If you've followed the first 2 parts of this tutorial we've now talked about how to get a window on the screen, build and simple framework and code up the mechanics of the asteroids game. However, up to this point we've not really looked at how we visualise anything. This part of the tutorial will cover how we load up 3D models and display them to represent the player and the asteroid entities we looked at in Part 1.

Model Formats

3D Models are generally loaded from files created in other tools. For instance, the player models in Quake were often created with "QME" and then loaded into the game from MD2 files. For this tutorial we're going to look at Wavefront Object Files. They generally use the extension ".obj". This format was chosen because of its popularity as a export format for modelling tools. Pretty much any modelling tool will export to OBJ format. Its also a particularlly easy format to process.

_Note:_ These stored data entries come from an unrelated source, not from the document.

(** X29. The reset round trip, for the account the scan finds. In a table
    with unique emails, take the password account the scan finds for the
    email (the first item of the one page it reads that holds it), the token
    IssueResetToken answers for it, and a new password that does not verify
    against the account's digest. With the transport up, the token
    verifying against its own digest, the expiry read back as it was printed,
    and the reset made before that expiry: IssueResetToken answers
    the token; ResetPassword with that token and the new password succeeds,
    clears both reset fields and replaces the digest by the digest of the new
    password; the old password, which authenticated before, then fails
    Authenticate with status 401 as long as it does not verify against the
    new digest; and every later ResetPassword with the same token throws
    status 400 and writes nothing. *)
Theorem reset_round_trip (issue reset : Env)
    (email oldPassword newPassword : string) (w : World) (item : Item)
    (h : string) :
  unique_emails (db w) →
  find_by_email email (db w) = Some item → password_account item →
  attr "password_hash" item = Some h →
  user_id item ≠ "" → email_validate email = true →
  bcrypt_verify oldPassword h = true →
  bcrypt_verify newPassword h = false →
  bcrypt_verify oldPassword (bcrypt_hash newPassword (env_salt reset)) = false →
  let token := env_token issue in
  let tokenHash := bcrypt_hash token (env_salt issue) in
  let expiry := toISOString (env_now issue + one_hour) in
  let newHash := bcrypt_hash newPassword (env_salt reset) in
  bcrypt_verify token tokenHash = true →
  tokenHash ≠ "" → expiry ≠ "" →
  parse_date expiry = Some (env_now issue + one_hour) →
  env_now reset < env_now issue + one_hour →
  env_smtp issue = true → env_smtp reset = true →
  let w1 := mailed (TokenMail email token) true
              (updated (user_id item) (reset_issued tokenHash expiry) w) in
  let w2 := mailed (ResetConfirmation email) true
              (updated (user_id item) (password_reset newHash) w1) in
  sendPasswordResetToken issue TABLE_NAME email w = (Return token, w1)
  ∧ resetPassword reset TABLE_NAME email token newPassword w1 = (Return tt, w2)
  ∧ (∀ item', item' ∈ db w2 → user_id item' = user_id item →
       attr "password_hash" item' = Some newHash
       ∧ attr "resetToken" item' = Some ""
       ∧ attr "tokenExpiry" item' = Some "")
  ∧ authenticateUser TABLE_NAME email oldPassword w = (Return (user_id item), w)
  ∧ authenticateUser TABLE_NAME email oldPassword w2
    = (Throw (ErrorWithStatus
                "Authentication Error (Incorrect email or password)" 401), w2)
  ∧ ∀ env password,
      ∃ message,
        resetPassword env TABLE_NAME email token password w2
        = (Throw (ErrorWithStatus message 400), w2).
Proof.
  intros Hu Hf [_ Hprov] Hh Hid Hvalid Hold Hnew Hold'
    token tokenHash expiry newHash Htoken Hthne Hexne Hparse Hsoon
    Hup1 Hup2 w1 w2.
  destruct (find_by_email_Some _ _ _ Hf) as [Hin Hmail].
  assert (Hfalsy : Js.truthy (attr "provider" item) = false)
    by now rewrite Hprov.
  set (item1 := Dynamo.set_attrs (reset_issued tokenHash expiry) item).
  set (item2 := Dynamo.set_attrs (password_reset newHash) item1).
  assert (Hf1 : find_by_email email (db w1) = Some item1).
  { apply find_by_email_updated; [apply not_email_reset_issued|assumption]. }
  assert (Hf2 : find_by_email email (db w2) = Some item2).
  { apply (find_by_email_updated email (password_reset newHash) (db w1) item1);
      [apply not_email_password_reset|assumption]. }
  assert (Hprov1 : attr "provider" item1 = None).
  { unfold item1. rewrite attr_set_attrs_notin; [assumption|].
    apply not_provider_reset_issued. }
  assert (Hprov2 : attr "provider" item2 = None).
  { unfold item2. rewrite attr_set_attrs_notin; [assumption|].
    apply not_provider_password_reset. }
  assert (Hh1 : attr "password_hash" item1 = Some h).
  { unfold item1. rewrite attr_set_attrs_notin; [assumption|].
    apply not_hash_reset_issued. }
  destruct (attrs_reset_issued tokenHash expiry item) as [Ht1 Hx1].
  destruct (attrs_password_reset newHash item1) as (Hh2 & Ht2 & Hx2).
  split; [|split; [|split; [|split; [|split]]]].
  - rewrite (sendPasswordResetToken_found issue email w item) by assumption.
    now rewrite Hup1.
  - rewrite (resetPassword_found reset email token newPassword w1 item1
               h tokenHash expiry);
      [|assumption|assumption|now rewrite Hprov1|assumption|assumption
       |repeat split; assumption].
    rewrite Hparse. simpl date_ge.
    apply Z.leb_gt in Hsoon. rewrite Hsoon, Htoken.
    change (user_id item1) with (user_id item).
    apply String.eqb_neq in Hid. now rewrite Hid, Hup2.
  - intros item' Hin' Hid'. simpl in Hin'.
    apply update_item_elem in Hin' as (y & _ & _ & ->); [|assumption].
    apply attrs_password_reset.
  - now apply (authenticateUser_hit email oldPassword w item h).
  - apply authenticateUser_miss. intros x Hx Hxmail.
    assert (x = item2) as ->.
    { apply (unique_emails_same (db w2) x item2 email); try assumption.
      - unfold unique_emails.
        change (db w2)
          with (Dynamo.update_item (user_id item) (password_reset newHash)
                  (Dynamo.update_item (user_id item)
                     (reset_issued tokenHash expiry) (db w))).
        unfold Dynamo.update_item.
        rewrite !emails_map; [exact Hu| |].
        + intros y _. destruct (Dynamo.has_key (user_id item) y); [|reflexivity].
          apply attr_set_attrs_notin, not_email_reset_issued.
        + intros y _. destruct (Dynamo.has_key (user_id item) y); [|reflexivity].
          apply attr_set_attrs_notin, not_email_password_reset.
      - now apply find_by_email_Some in Hf2 as [? _].
      - now apply find_by_email_Some in Hf2 as [_ ?]. }
    split; [assumption|]. exists newHash. split; assumption.
  - intros env password.
    apply (resetPassword_no_pending env email token password w2 item2 newHash);
      try assumption.
    now rewrite Hprov2.
Qed.
(** The fields of the [ReadingPlans] object (lines 6-11). *)
Record ReadingPlans : Type := {
  nt90Plan : list Entry.t;
  ot365Plan : list Entry.t;
  ethiopianPlan : list EthMonth.t;
  currentPlanType : string
}.

Record World : Type := {
  self : ReadingPlans;
  storage : StorageManager
}.

(** Lines 6-11: the object as the script defines it. *)
Definition initialPlans : ReadingPlans :=
  {| nt90Plan := []; ot365Plan := []; ethiopianPlan := [];
     currentPlanType := "nt90" |}.

(** ** Computations that read and write the state and may throw *)

Definition M (A : Type) : Type := World → outcome A * World.

Global Instance M_ret : MRet M := λ A a w, (Returned a, w).
Global Instance M_bind : MBind M := λ A B k m w,
  match m w with
  | (Returned a, w') => k a w'
  | (Thrown msg, w') => (Thrown msg, w')
  end.

Definition throw {A} (msg : string) : M A := λ w, (Thrown msg, w).

Definition result {A} (m : M A) (w : World) : outcome A := fst (m w).
Definition after {A} (m : M A) (w : World) : World := snd (m w).

(** [StorageManager.getCurrentPlan()] *)
Definition getCurrentPlan : M string :=
  λ w, (Returned (currentPlan (storage w)), w).

(** [StorageManager.getStartDate(planType)] *)
Definition getStartDate (planType : string) : M (option Date) :=
  λ w, (Returned (startDates (storage w) !! planType), w).

(** [StorageManager.setStartDate(planType, date)] *)
Definition setStartDate (planType : string) (date : Date) : M unit :=
  λ w, (Returned tt,
        {| self := self w;
           storage := {| currentPlan := currentPlan (storage w);
                         startDates := <[planType := date]> (startDates (storage w));
                         completedReadings := completedReadings (storage w) |} |}).
Lemma update_config (dt : float) (keyDown : bool) (g : Game.t) (s : Rng) :
  Game.config (fst (Game.update dt keyDown g s)) = Game.config g.
Proof. unfold Game.update. now destruct (_ || _). Qed.

(** The state that [reset] builds. *)
Lemma reset_fields (g : Game.t) (s : Rng) :
  let g' := fst (Game.reset g s) in
  Game.player g' = Player.reset (Game.config g) (Game.player g)
  /\ Game.level g' = fst (Level.generate (Game.config g) (Game.level g) s)
  /\ Game.score g' = 0 /\ Game.gameOver g' = false
  /\ Game.levelComplete g' = false /\ Game.cameraOffsetY g' = F32.zero.
Proof.
  unfold Game.reset. now destruct (Level.generate _ _ _).
Qed.

(** What a call of [update] that gets past the early return leaves. *)
Lemma update_fields (dt : float) (keyDown : bool) (g : Game.t) (s : Rng) :
  terminal g = false ->
  let f := Game.steps dt keyDown g s in
  let g' := fst (Game.update dt keyDown g s) in
  Game.player g' = Game.settled f /\ Game.level g' = Game.scored f
  /\ Game.score g' = Game.score g + Game.gained f
  /\ Game.cameraOffsetY g'
     = F32.min F32.zero
         (F32.sub (Player.y (Game.settled f))
                  (F32.mul (F32.of_int (screenHeight (Game.config g)))
                           F32.c0_4)).
Proof.
  unfold terminal. intros Ht. unfold Game.update. rewrite Ht.
  repeat split.
Qed.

Model file formats and generally documented somewhere - however the search for a reliable and accurate specification often takes longer than writing the code to load it. A good site to try initially is Then tend to have the majority of formats hanging around.

The specification/guide we're going to use for OBJ files is here. Its not a full specification but it gives us enough information to get the features we want. Note that this is an important point to realise. 3D file formats often support a great range of features, normally you only want to utilise a small set of these so you don't really need to cope with everything. Picking and choosing like this can dramatically reduce your development time. There are cases of course where a full feature set should be supported, for instance if you happen to be writing a generic loader for a scenegraph (Xith3D, JME).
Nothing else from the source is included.